Many businesses find SaaS to be the ideal solution because it enables them to get up and running quickly with the most innovative technology available. Automatic updates reduce the burden on in-house resources. Customers can scale services to support fluctuating workloads, adding more services or features they grow. A modern cloud suite provides complete software for every business need, including. customer experience, customer relationship management, customer service, enterprise resource planning, procurement, financial management, human capital management, talent management, payroll, supply chain management, enterprise planning, and more.

PaaS

PaaS

PaaS gives customers the advantage of accessing the developer tools they need to build and manage mobile and web applications without investing in—or maintaining—the underlying infrastructure. The provider hosts the infrastructure and middleware components, and the customer accesses those services via a web browser.
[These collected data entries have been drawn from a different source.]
Lemma legend_fold_inside (breaks : list Q) (m a : nat) (prev : Q) (labels : list (Z * Z)) :
  (a + m <= length breaks)%nat -> (a = 0%nat -> prev = 0) ->
  exists prev',
    fold_left (legend_step breaks) (map Z.of_nat (seq a m)) (Return (prev, labels))
    = Return (prev', labels ++ map (class_label breaks) (seq a m)).
Proof.
  revert a prev labels. induction m as [|m IH]; intros a prev labels Ham Hprev.
  - exists prev. cbn. now rewrite app_nil_r.
  - cbn [seq map fold_left].
    rewrite (legend_step_inside breaks a prev labels) by (lia || assumption).
    destruct (IH (S a) (nth a breaks 0) (labels ++ [class_label breaks a]))
      as (prev' & ->); [lia | discriminate |].
    exists prev'. now rewrite <- app_assoc.
Qed.

Lemma legend_fold_raised (breaks : list Q) (l : list Z) (e : PyError) :
  fold_left (legend_step breaks) l (Raise e) = Raise e.
Proof. induction l as [|i l IH]; [reflexivity | exact IH]. Qed.

Lemma legend_step_past_end (breaks : list Q) (st : Q * list (Z * Z)) :
  legend_step breaks (Return st) (Z.of_nat (length breaks)) = Raise IndexError.
Proof.
  unfold legend_step. cbn [bind].
  rewrite py_index_past_end.
  destruct (Z.of_nat (length breaks) =? 0)%Z eqn:E; cbn [bind]; [reflexivity|].
  apply Z.eqb_neq in E.
  replace (Z.of_nat (length breaks) - 1)%Z with (Z.of_nat (Nat.pred (length breaks))) by lia.
  rewrite py_index_inside by lia. reflexivity.
Qed.

Lemma legend_labels_inside (breaks : list Q) (n : nat) :
  (n <= length breaks)%nat ->
  legend_labels breaks (Z.of_nat n) = Return (map (class_label breaks) (seq 0 n)).
Proof.
  intros Hn. unfold legend_labels. rewrite class_range_from_zero, Nat2Z.id.
  destruct (legend_fold_inside breaks n 0 0 []) as (prev' & ->);
    [lia | reflexivity |].
  reflexivity.
Qed.

(** X14.  The legend loop over [num_classes] classes returns one label per
    class when the breaks are at least as many: the label of class 0 runs
    from 0 to the truncated first break, the label of every later class
    from the truncated previous break to the truncated break of the class.
    With more classes than breaks it raises IndexError.  After a
    classification by [_apply_chloropleth] the five labels are always
    produced. *)
Theorem legend_labels_follow_breaks (breaks : list Q) (num_classes : Z) :
  ((num_classes <= Z.of_nat (length breaks))%Z ->
   exists labels,
     legend_labels breaks num_classes = Return labels
     /\ length labels = Z.to_nat num_classes
     /\ forall i : nat, (i < Z.to_nat num_classes)%nat ->
          labels !! i = Some (py_int (match i with
                                      | O => 0
                                      | S i' => nth i' breaks 0
                                      end),
                              py_int (nth i breaks 0)))
  /\ ((Z.of_nat (length breaks) < num_classes)%Z ->
      legend_labels breaks num_classes = Raise IndexError)
  /\ (forall populations method,
        apply_chloropleth_breaks populations method = Some (Return breaks) ->
        exists labels, legend_labels breaks 5 = Return labels /\ length labels = 5%nat).
Proof.
  split; [|split].
  - intros Hn.
    assert (E : legend_labels breaks num_classes
                = legend_labels breaks (Z.of_nat (Z.to_nat num_classes))).
    { unfold legend_labels. rewrite !class_range_from_zero, Nat2Z.id. reflexivity. }
    rewrite E, legend_labels_inside by lia.
    eexists. split; [reflexivity|].
    split; [now rewrite length_map, length_seq|].
    intros i Hi. change (map ?f ?l) with (f <$> l).
    rewrite list_lookup_fmap, lookup_seq_lt by exact Hi. reflexivity.
  - intros Hn. unfold legend_labels. rewrite class_range_from_zero.
    replace (Z.to_nat num_classes)
      with (length breaks + S (Z.to_nat num_classes - S (length breaks)))%nat by lia.
    rewrite seq_app, map_app, fold_left_app.
    destruct (legend_fold_inside breaks (length breaks) 0 0 []) as (prev' & ->);
      [lia | reflexivity |].
    cbn [seq map fold_left Nat.add].
    rewrite legend_step_past_end.
    now rewrite legend_fold_raised.
  - intros populations method Hb.
    destruct (classified_populations _ _ _ Hb) as (_ & hi & Hlen & _).
    change 5%Z with (Z.of_nat 5). rewrite legend_labels_inside by lia.
    eexists. split; [reflexivity|]. now rewrite length_map, length_seq.
Qed.

End ChoroplethProps.

(** *** Hit test of the region selector *)

Module HitTestProps.
Import Py Converter Acquisition Loading SpatialIndex HitTest.
Import SpatialIndexProps LoadingProps.
Local Open Scope Q_scope.
Lemma first_attempt_fits_witness :
  exists fit w1,
    Tailor.fitToOnePage (stubEnv answering rendering (fun _ => 1)) "resume" "job" world0
      = (inr fit, w1)
    /\ Tailor.count Tailor.isGenerate (Tailor.newEvents world0 w1) = 1%nat
    /\ Tailor.latexCode fit = "\\section{Education}"
    /\ Tailor.pageCount fit = 1.
Proof.
  eexists (Tailor.mkFit _ _ _), _.
  assert (H : Tailor.attemptAt (stubEnv answering rendering (fun _ => 1)) "resume" "job"
                None world0
                (Tailor.mkFit "\\section{Education}" "%PDF \\section{Education}" 1)
                (Tailor.counted "%PDF \\section{Education}"
                   (Tailor.rendered "\\section{Education}"
                      (Tailor.invoked (Tailor.mkPrompt None "resume" "job")
                         (Tailor.logged (Tailor.EvGenerate None) world0))))).
  { eexists _, _. repeat split; reflexivity. }
  destruct (first_attempt_fits _ _ _ _ _ _ H ltac:(simpl; lia)) as (Hrun & Hg & _).
  split; [exact Hrun|]. split; [exact Hg|]. split; reflexivity.
Defined.

Section NeverFits.
Import Tailor.
Context (env : Env) (r j : string).
Hypothesis Hgen : generateSucceeds env r j.
Hypothesis Hrender : renderSucceeds env.
Hypothesis Hpages : neverFits env.

Lemma attempt_overflows h w :
  exists fit w', attemptAt env r j h w fit w' /\ 2 <= pageCount fit.
Proof.
  destruct (Hgen h w) as (l & w1 & Hg).
  destruct (Hrender (n_render w1) l) as (b & Hr).
  destruct (Hpages (n_parse w1) b) as (pd & n & Hp & Hn & Hge).
  exists (mkFit l b n), (counted b (rendered l w1)).
  split; [|exact Hge].
  exists w1, pd. simpl. rewrite Hn. repeat split; assumption.
Qed.

End NeverFits.

(** C6. If generation and rendering always succeed and the parser always
    reports two pages or more, the loop makes exactly three attempts (without
    hint, with the first hint, with the second hint), that is three
    generations, three renderings and three page counts, and returns the
    markup, the PDF and the page count of the third. *)
Theorem never_fits_three_attempts (env : Tailor.Env) (r j : string)
    (w : Tailor.World) :
  Tailor.generateSucceeds env r j ->
  Tailor.renderSucceeds env ->
  Tailor.neverFits env ->
  exists f1 f2 f3 w1 w2 w3,
    Tailor.attemptAt env r j None w f1 w1
    /\ Tailor.attemptAt env r j (Some Tailor.SHORTEN_HINT_FIRST) w1 f2 w2
    /\ Tailor.attemptAt env r j (Some Tailor.SHORTEN_HINT_AGAIN) w2 f3 w3
    /\ Tailor.fitToOnePage env r j w = (inr f3, w3)
    /\ 2 <= Tailor.pageCount f3
    /\ Tailor.count Tailor.isGenerate (Tailor.newEvents w w3) = 3%nat
    /\ Tailor.count Tailor.isRender (Tailor.newEvents w w3) = 3%nat
    /\ Tailor.count Tailor.isPageCount (Tailor.newEvents w w3) = 3%nat.
Proof.
  intros Hgen Hrender Hpages.
  destruct (attempt_overflows env r j Hgen Hrender Hpages None w)
    as (f1 & w1 & H1 & Hp1).
  destruct (attempt_overflows env r j Hgen Hrender Hpages
              (Some Tailor.SHORTEN_HINT_FIRST) w1) as (f2 & w2 & H2 & Hp2).
  destruct (attempt_overflows env r j Hgen Hrender Hpages
              (Some Tailor.SHORTEN_HINT_AGAIN) w2) as (f3 & w3 & H3 & Hp3).
  exists f1, f2, f3, w1, w2, w3.
  split; [exact H1|]. split; [exact H2|]. split; [exact H3|].
  split.
  - rewrite (fitToOnePage_attempt env r j w f1 w1 H1).
    destruct (Z.ltb_spec 1 (Tailor.pageCount f1)); [|lia].
    rewrite (shortenLoop_attempt env r j 1 1 f1 w1 f2 w2 H2).
    destruct (Z.leb_spec (Tailor.pageCount f2) 1); [lia|].
    rewrite (shortenLoop_attempt env r j 0 (1 + 1) f2 w2 f3 w3 H3).
    destruct (Z.leb_spec (Tailor.pageCount f3) 1); [lia|]. reflexivity.
  - split; [exact Hp3|].
    destruct (attemptAt_counts env r j _ _ _ _ [] H1) as (e1 & T1 & G1 & R1 & C1 & _).
    destruct (attemptAt_counts env r j _ _ _ _ e1 H2) as (e2 & T2 & _ & _ & _ & G2 & R2 & C2).
    destruct (attemptAt_counts env r j _ _ _ _ (e1 ++ e2) H3)
      as (e3 & T3 & _ & _ & _ & G3 & R3 & C3).
    rewrite (newEvents_app w w3 ((e1 ++ e2) ++ e3))
      by (rewrite T3, T2, T1, <- !app_assoc; reflexivity).
    rewrite G3, R3, C3, G2, R2, C2, G1, R1, C1. repeat split; reflexivity.
Qed.
(** * empleados-api: a shallow embedding of the route handlers

    The repository is an Express application over PostgreSQL.  Its sources
    hold several generations of the same server: the in-memory demo
    ([src/server.js], first document), the SQL server with inline handlers
    ([src/unnamed/part_000] and the second document of [src/server.js], which
    adds the code generator and the input-normalising middleware), the
    [empleados] SQL server, and the extracted controller
    ([src/modules/candidatos/candidatos.controller.js]).

    Each handler is embedded as a function from the request and the database
    to a response and the database afterwards.  Statements run in a small
    state-and-exception monad that carries the client's session (live data
    and the snapshot an open transaction rolls back to). *)

From Stdlib Require Import List String Ascii ZArith Lia Bool.
From Stdlib Require Import Sorted Permutation DecimalString DecimalNat FinFun.
Import ListNotations.

Open Scope string_scope.
Open Scope Z_scope.

(** ** JavaScript values as the handlers use them *)

Module Js.

(** A field of [req.query], [req.body] or [req.params] that holds text is
    [Some s]; a field the request does not carry ([undefined]) is [None]. *)
Definition field := option string.

(** Truthiness of such a field: [undefined] and the empty string are
    falsy, every other string is truthy. *)
Definition truthy (v : field) : bool :=
  match v with
  | Some s => negb (s =? "")%string
  | None => false
  end.

(** [x || null] *)
Definition or_null (v : field) : option string :=
  if truthy v then v else None.

(** A destructuring default, [{ x = d } = obj]: it replaces [undefined]
    only. *)
Definition default_to (d : string) (v : field) : string :=
  match v with
  | Some s => s
  | None => d
  end.

(** Numbers, as far as the handlers produce them: an integer or [NaN]. *)
Inductive number :=
| NaN
| Int (z : Z).

Definition is_digit (c : ascii) : bool :=
  ((48 <=? Z.of_nat (nat_of_ascii c)) && (Z.of_nat (nat_of_ascii c) <=? 57))%Z.

Definition is_space (c : ascii) : bool :=
  let n := nat_of_ascii c in
  ((9 <=? n) && (n <=? 13))%nat || (n =? 32)%nat.

Fixpoint all_digits (s : string) : bool :=
  match s with
  | EmptyString => true
  | String c s' => is_digit c && all_digits s'
  end.

Fixpoint digits_value (acc : Z) (s : string) : Z :=
  match s with
  | EmptyString => acc
  | String c s' => digits_value (10 * acc + (Z.of_nat (nat_of_ascii c) - 48)) s'
  end.

Fixpoint trim_start (s : string) : string :=
  match s with
  | String c s' => if is_space c then trim_start s' else s
  | EmptyString => EmptyString
  end.

Fixpoint trim_end (s : string) : string :=
  match s with
  | EmptyString => EmptyString
  | String c s' =>
      match trim_end s' with
      | EmptyString => if is_space c then EmptyString else String c EmptyString
      | t => String c t
      end
  end.

(** [String.prototype.trim], on the ASCII white space characters. *)
Definition trim (s : string) : string := trim_end (trim_start s).

(** [Number(s)] on a string: white space is trimmed, the empty string is
    [0], an optionally signed run of decimal digits is its value.  Every
    other string is taken to [NaN] (fractions, exponents, hexadecimal
    literals and [Infinity] are outside the modelled fragment). *)
Definition Number (s : string) : number :=
  match trim s with
  | EmptyString => Int 0
  | String "-" d =>
      if all_digits d && negb (d =? "")%string then Int (- digits_value 0 d) else NaN
  | String "+" d =>
      if all_digits d && negb (d =? "")%string then Int (digits_value 0 d) else NaN
  | d => if all_digits d then Int (digits_value 0 d) else NaN
  end.

(** A number inside a template literal, [`${n}`], for a natural number. *)
Definition nat_to_string (n : nat) : string :=
  NilEmpty.string_of_uint (Nat.to_uint n).

(** [Array.prototype.join] *)
Fixpoint join (sep : string) (l : list string) : string :=
  match l with
  | [] => ""
  | [x] => x
  | x :: rest => x ++ sep ++ join sep rest
  end.

(** ASCII case mapping, the part of [toUpperCase] and [toLowerCase] that
    acts on the bytes of a UTF-8 string below 128. *)
Definition upper_char (c : ascii) : ascii :=
  let n := nat_of_ascii c in
  if ((97 <=? n) && (n <=? 122))%nat then ascii_of_nat (n - 32) else c.

Definition lower_char (c : ascii) : ascii :=
  let n := nat_of_ascii c in
  if ((65 <=? n) && (n <=? 90))%nat then ascii_of_nat (n + 32) else c.

Fixpoint map_string (f : ascii -> ascii) (s : string) : string :=
  match s with
  | EmptyString => EmptyString
  | String c s' => String (f c) (map_string f s')
  end.

Definition toUpperCase : string -> string := map_string upper_char.
Definition toLowerCase : string -> string := map_string lower_char.

(** [s.slice(0, n)] *)
Definition slice0 (n : nat) (s : string) : string := substring 0 n s.

End Js.

(** ** HTTP responses *)

Module Http.

(** The JSON bodies the handlers send. *)
Inductive Json (Row : Type) :=
| JError (error : string)      (* { error: "..." } *)
| JText (text : string)        (* res.send("...") *)
| JOk                          (* { ok: true } *)
| JOkId (id : Z)               (* { ok: true, id } *)
| JRows (rows : list Row)      (* an array of rows *)
| JRow (row : option Row).     (* one row, or null *)

Arguments JError {Row} error.
Arguments JText {Row} text.
Arguments JOk {Row}.
Arguments JOkId {Row} id.
Arguments JRows {Row} rows.
Arguments JRow {Row} row.

Record Response (Row : Type) := mkResponse { status : Z; body : Json Row }.

Arguments mkResponse {Row} status body.
Arguments status {Row} r.
Arguments body {Row} r.

(** [res.json(x)] answers with status 200; [res.status(n).json(x)] with [n]. *)
Definition json {Row} (b : Json Row) : Response Row := mkResponse 200 b.
Definition status_json {Row} (n : Z) (b : Json Row) : Response Row := mkResponse n b.

End Http.

(** ** The storage layer: statements, exceptions and transactions *)

Module Pg.

(** What a rejected promise carries, as far as the handlers look at it:
    [e.code], PostgreSQL's SQLSTATE when the driver raised it. *)
Record Exn := mkExn { exn_code : option string }.

Definition unique_violation : Exn := mkExn (Some "23505").
Definition invalid_text_representation : Exn := mkExn (Some "22P02").
Definition numeric_value_out_of_range : Exn := mkExn (Some "22003").

(** The environment's failures: the statement that stands at position [k]
    in a handler's text is rejected with [e] when the environment says
    [Some e] (a lost connection, a time-out, a constraint outside the
    model). *)
Definition Faults := nat -> option Exn.
Definition no_faults : Faults := fun _ => None.

(** What a ROLLBACK restores.  Tables go back to the snapshot; sequences
    keep the values they handed out. *)
Class Database (Db : Type) := { restore_tables : Db -> Db -> Db }.

(** One client: the data it sees, and the snapshot taken by BEGIN while a
    transaction is open. *)
Record Session (Db : Type) := mkSession { live : Db; txn : option Db }.

Arguments mkSession {Db} live txn.
Arguments live {Db} s.
Arguments txn {Db} s.

Definition M (Db A : Type) : Type := Session Db -> (Exn + A) * Session Db.

Definition ret {Db A} (a : A) : M Db A := fun s => (inr a, s).

Definition bind {Db A B} (m : M Db A) (k : A -> M Db B) : M Db B :=
  fun s =>
    match m s with
    | (inr a, s') => k a s'
    | (inl e, s') => (inl e, s')
    end.

Definition throw {Db A} (e : Exn) : M Db A := fun s => (inl e, s).

(** A statement that reads: it fails with the environment's fault, or
    answers from the live data. *)
Definition query {Db A} (fault : option Exn) (q : Db -> Exn + A) : M Db A :=
  fun s =>
    match fault with
    | Some e => (inl e, s)
    | None => (q (live s), s)
    end.

(** A statement that writes: besides its answer (or the exception it
    raises) it leaves the live data as the statement left it. *)
Definition exec {Db A} (fault : option Exn) (q : Db -> (Exn + A) * Db) : M Db A :=
  fun s =>
    match fault with
    | Some e => (inl e, s)
    | None => let (r, db') := q (live s) in (r, mkSession db' (txn s))
    end.

(** A call that does not touch the database (an upload). *)
Definition lift {Db A} (r : Exn + A) : M Db A := fun s => (r, s).

Definition BEGIN {Db} (fault : option Exn) : M Db unit :=
  fun s =>
    match fault with
    | Some e => (inl e, s)
    | None => (inr tt, mkSession (live s) (Some (live s)))
    end.

Definition COMMIT {Db} (fault : option Exn) : M Db unit :=
  fun s =>
    match fault with
    | Some e => (inl e, s)
    | None => (inr tt, mkSession (live s) None)
    end.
To aid productivity, PaaS solutions need to have ready-to-use programming components that allow developers to build new capabilities into their applications, including innovative technologies such as artificial intelligence, chatbots, blockchain, and the Internet of Things. The right PaaS offering also should include solutions for analysts, end-users, and professional IT administrators, including big data analytics, content management, database management, systems management, and security.

IaaS

IaaS

IaaS enables customers to access infrastructure services on an on-demand basis via the internet. The key advantage is that the cloud provider hosts the infrastructure components that provide compute, storage, and network capacity so that subscribers can run their workloads in the cloud. The cloud subscriber is usually responsible for installing, configuring, securing, and maintaining any software on the cloud-native solutions, such as database, middleware, and application software.

How cloud security builds trust

Moving to the cloud removes the headaches and costs of maintaining IT security. An experienced cloud provider continually invests in the latest security technology—not only to respond to potential threats but also to enable customers to better meet their regulatory requirements.

The best cloud providers invest in every layer of cloud security as part of their overall design across global data center regions. Such a multilayer secure cloud approach offers security at the level the customer’s business requires.

How cloud consumption works

From an end-user perspective, cloud consumption means either using a cloud application or consuming cloud infrastructure. Regardless of resource location, however, understanding infrastructure resource usage and consumption remain critical, because it represents an organization’s ability to serve customers, innovate, and lower operational expenses.

Consumption is defined as the act of using a resource. This concept seems simple enough when applied to the cloud, but implementation differs by service providers. Understanding what exactly it means to consume a resource adds to the complexity. The best cloud providers will help their customers clearly understand the cost of their cloud services and what they can expect to pay for consuming those services.